--- START ---

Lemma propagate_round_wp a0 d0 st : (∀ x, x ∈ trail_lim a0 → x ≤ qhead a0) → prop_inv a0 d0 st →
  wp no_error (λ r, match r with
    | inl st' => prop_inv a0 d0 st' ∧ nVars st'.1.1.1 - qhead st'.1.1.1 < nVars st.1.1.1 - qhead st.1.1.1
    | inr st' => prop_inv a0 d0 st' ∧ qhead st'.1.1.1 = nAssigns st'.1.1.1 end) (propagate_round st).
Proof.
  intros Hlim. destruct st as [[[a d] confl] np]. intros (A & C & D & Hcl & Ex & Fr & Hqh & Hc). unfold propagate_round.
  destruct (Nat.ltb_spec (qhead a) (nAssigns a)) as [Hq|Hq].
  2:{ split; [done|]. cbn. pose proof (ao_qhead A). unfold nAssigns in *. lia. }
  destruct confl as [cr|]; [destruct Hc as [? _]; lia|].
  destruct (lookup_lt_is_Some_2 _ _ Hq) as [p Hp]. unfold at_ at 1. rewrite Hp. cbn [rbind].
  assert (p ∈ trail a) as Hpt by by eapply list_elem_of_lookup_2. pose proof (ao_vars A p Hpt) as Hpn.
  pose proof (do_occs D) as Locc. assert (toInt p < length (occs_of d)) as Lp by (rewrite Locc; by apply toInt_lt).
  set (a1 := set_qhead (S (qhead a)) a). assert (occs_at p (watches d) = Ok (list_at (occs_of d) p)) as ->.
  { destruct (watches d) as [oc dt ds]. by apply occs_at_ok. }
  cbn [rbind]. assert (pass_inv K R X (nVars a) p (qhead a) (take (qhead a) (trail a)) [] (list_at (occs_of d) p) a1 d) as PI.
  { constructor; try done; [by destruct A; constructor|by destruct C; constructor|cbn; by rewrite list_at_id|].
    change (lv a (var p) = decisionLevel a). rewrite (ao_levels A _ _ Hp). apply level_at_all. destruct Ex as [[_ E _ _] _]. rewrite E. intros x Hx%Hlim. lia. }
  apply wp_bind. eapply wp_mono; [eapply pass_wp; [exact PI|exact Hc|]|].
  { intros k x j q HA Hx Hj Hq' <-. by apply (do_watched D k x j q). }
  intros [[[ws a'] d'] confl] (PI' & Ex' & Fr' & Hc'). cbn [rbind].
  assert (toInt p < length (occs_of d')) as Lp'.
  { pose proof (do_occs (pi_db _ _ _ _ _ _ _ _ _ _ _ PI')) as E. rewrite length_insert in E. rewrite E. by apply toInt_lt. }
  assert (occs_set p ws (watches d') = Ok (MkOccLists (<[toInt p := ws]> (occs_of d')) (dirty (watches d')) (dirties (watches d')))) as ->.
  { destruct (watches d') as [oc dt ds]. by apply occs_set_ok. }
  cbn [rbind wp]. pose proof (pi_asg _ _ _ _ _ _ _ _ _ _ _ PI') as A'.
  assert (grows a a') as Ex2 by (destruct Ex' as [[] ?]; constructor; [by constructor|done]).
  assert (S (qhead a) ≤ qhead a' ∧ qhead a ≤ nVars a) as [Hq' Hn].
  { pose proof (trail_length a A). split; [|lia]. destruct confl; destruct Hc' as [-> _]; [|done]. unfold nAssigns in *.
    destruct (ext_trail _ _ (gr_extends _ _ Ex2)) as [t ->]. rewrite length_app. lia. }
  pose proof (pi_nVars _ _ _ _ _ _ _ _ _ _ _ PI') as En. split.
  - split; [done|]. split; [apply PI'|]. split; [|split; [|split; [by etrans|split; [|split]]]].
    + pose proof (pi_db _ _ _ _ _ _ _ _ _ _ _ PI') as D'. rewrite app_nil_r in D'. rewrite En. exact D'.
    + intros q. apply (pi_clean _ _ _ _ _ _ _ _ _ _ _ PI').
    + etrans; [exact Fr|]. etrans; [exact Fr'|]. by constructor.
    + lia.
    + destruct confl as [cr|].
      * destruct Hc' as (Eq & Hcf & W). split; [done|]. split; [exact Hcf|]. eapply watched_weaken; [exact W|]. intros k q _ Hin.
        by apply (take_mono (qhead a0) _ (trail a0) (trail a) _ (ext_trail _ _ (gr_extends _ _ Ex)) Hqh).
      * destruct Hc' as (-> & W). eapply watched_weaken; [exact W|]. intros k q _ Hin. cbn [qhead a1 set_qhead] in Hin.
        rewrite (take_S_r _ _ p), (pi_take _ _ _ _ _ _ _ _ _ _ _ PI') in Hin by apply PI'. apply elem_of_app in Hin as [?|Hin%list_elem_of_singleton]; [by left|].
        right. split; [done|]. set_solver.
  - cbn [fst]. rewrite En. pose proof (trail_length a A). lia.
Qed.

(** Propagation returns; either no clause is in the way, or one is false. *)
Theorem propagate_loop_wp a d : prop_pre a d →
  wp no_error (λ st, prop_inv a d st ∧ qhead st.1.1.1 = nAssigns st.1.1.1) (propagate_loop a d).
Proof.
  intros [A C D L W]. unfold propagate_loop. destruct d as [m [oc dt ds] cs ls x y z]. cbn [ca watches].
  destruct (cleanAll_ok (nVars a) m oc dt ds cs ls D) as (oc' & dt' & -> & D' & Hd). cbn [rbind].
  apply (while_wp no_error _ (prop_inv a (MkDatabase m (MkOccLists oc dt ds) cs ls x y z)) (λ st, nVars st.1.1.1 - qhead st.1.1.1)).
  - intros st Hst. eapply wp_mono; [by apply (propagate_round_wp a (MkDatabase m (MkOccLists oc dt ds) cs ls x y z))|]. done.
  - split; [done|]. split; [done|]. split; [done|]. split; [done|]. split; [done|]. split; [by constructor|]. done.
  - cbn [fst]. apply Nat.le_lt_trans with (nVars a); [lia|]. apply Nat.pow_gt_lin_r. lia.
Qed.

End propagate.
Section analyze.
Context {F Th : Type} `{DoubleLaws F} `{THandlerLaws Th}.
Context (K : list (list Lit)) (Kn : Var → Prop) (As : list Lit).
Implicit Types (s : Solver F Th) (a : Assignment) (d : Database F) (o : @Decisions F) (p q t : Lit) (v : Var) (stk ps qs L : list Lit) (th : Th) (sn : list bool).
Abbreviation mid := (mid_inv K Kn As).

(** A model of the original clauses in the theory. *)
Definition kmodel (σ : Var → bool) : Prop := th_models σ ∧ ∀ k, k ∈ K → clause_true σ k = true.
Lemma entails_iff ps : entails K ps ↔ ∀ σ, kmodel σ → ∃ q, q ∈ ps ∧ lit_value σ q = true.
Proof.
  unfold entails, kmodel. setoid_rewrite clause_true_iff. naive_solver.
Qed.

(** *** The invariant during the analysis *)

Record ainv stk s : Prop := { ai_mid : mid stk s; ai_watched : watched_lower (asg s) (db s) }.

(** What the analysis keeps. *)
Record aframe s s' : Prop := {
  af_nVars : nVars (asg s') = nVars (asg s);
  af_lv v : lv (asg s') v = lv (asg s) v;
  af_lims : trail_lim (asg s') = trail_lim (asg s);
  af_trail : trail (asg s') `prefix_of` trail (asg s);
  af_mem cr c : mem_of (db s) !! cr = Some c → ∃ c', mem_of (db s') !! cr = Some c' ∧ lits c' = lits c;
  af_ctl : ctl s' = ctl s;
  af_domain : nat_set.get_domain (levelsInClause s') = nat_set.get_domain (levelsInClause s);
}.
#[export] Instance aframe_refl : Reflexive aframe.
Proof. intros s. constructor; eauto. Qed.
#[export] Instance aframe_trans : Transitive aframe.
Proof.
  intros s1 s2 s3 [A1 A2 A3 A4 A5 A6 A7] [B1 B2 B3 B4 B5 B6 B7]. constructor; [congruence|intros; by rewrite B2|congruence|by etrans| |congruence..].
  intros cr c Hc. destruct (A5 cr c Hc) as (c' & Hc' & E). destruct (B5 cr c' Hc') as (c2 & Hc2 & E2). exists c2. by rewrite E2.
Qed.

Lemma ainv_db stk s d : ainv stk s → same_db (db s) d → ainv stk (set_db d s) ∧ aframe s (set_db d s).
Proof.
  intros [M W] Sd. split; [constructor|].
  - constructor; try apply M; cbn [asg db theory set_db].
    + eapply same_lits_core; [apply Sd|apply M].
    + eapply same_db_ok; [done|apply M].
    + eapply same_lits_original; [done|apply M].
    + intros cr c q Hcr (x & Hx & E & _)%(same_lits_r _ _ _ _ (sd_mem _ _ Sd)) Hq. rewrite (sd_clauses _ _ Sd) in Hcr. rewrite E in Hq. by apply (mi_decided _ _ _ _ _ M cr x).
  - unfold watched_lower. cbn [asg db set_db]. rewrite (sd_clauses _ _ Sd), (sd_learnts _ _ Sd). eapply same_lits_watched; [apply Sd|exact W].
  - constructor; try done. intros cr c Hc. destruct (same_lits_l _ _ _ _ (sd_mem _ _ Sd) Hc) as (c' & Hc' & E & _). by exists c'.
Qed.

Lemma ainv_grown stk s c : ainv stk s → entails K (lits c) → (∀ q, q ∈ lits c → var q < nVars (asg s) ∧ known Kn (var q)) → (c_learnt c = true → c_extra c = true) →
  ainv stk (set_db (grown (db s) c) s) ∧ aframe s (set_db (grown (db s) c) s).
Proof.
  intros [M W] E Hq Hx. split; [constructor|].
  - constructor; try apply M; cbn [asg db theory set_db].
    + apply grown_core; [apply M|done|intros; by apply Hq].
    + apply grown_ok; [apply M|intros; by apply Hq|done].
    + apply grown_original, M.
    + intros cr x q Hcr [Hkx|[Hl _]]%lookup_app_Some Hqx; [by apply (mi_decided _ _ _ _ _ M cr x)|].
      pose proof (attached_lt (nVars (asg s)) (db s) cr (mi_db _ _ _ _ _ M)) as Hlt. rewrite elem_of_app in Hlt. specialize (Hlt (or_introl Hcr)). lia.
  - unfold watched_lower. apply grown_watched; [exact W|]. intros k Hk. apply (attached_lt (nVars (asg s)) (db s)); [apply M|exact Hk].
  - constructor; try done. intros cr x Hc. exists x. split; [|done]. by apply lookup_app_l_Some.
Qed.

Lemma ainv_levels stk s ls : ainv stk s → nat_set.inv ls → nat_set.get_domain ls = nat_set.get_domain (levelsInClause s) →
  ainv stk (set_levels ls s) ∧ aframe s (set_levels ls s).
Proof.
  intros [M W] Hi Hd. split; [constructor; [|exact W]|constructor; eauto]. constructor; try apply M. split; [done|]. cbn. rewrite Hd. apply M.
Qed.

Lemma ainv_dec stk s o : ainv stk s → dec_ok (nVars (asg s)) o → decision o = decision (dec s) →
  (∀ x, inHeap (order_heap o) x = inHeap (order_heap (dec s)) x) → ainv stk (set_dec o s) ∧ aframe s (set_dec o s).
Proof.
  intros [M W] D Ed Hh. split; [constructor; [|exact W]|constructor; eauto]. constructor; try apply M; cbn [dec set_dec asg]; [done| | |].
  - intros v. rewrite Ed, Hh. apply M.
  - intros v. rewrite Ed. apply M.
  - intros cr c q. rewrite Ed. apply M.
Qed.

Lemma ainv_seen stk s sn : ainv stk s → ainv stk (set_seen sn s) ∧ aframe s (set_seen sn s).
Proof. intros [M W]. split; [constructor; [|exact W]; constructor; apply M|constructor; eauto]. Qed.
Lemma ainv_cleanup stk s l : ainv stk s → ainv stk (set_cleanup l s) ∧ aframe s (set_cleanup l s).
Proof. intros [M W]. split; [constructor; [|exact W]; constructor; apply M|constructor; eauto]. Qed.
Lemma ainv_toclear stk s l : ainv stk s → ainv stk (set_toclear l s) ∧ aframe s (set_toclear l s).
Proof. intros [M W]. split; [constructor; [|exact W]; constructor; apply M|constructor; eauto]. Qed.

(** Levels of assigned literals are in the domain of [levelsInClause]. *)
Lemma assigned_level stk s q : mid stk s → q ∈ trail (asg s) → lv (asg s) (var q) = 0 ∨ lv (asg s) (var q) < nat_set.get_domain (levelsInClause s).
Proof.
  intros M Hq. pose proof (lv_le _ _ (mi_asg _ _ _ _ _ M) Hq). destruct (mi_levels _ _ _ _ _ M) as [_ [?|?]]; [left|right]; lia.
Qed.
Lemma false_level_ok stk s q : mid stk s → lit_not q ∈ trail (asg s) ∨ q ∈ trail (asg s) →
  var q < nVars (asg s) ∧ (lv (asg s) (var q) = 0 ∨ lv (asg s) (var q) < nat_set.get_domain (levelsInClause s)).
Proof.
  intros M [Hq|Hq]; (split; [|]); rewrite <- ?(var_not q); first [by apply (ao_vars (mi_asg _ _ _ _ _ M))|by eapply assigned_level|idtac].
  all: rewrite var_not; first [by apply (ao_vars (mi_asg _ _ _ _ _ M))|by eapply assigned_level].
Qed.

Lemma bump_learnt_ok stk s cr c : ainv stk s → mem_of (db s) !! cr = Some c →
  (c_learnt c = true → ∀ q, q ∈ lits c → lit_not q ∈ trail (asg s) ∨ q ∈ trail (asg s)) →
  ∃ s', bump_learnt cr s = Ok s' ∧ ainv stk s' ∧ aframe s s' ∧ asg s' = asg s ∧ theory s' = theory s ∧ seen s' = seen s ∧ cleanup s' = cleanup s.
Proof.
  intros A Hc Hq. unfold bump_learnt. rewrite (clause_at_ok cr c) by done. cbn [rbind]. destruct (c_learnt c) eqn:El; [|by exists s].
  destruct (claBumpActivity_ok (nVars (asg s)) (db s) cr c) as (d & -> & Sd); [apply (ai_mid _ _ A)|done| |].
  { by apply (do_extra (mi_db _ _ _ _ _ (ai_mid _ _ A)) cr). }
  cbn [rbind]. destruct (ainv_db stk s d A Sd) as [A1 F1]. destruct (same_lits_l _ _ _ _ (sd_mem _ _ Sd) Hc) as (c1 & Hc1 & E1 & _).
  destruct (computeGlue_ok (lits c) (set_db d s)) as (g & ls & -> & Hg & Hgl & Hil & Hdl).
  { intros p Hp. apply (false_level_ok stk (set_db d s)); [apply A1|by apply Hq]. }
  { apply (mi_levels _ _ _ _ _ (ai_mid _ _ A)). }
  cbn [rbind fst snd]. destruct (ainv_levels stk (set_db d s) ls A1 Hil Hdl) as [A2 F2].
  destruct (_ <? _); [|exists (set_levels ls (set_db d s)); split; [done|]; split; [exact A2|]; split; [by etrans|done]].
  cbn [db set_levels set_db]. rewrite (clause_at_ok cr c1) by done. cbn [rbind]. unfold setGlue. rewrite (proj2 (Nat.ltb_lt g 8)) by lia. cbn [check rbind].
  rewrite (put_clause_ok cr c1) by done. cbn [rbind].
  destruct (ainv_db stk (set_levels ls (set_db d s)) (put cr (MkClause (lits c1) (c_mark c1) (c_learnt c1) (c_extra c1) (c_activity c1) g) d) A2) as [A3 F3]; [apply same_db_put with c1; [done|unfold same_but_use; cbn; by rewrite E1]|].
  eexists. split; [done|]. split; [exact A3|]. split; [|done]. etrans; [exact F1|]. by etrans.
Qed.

--- END ---

Try it: The response must give every line from the material above that holds the string "first".

Solution to this exercise:
  intros M [Hq|Hq]; (split; [|]); rewrite <- ?(var_not q); first [by apply (ao_vars (mi_asg _ _ _ _ _ M))|by eapply assigned_level|idtac].
  all: rewrite var_not; first [by apply (ao_vars (mi_asg _ _ _ _ _ M))|by eapply assigned_level].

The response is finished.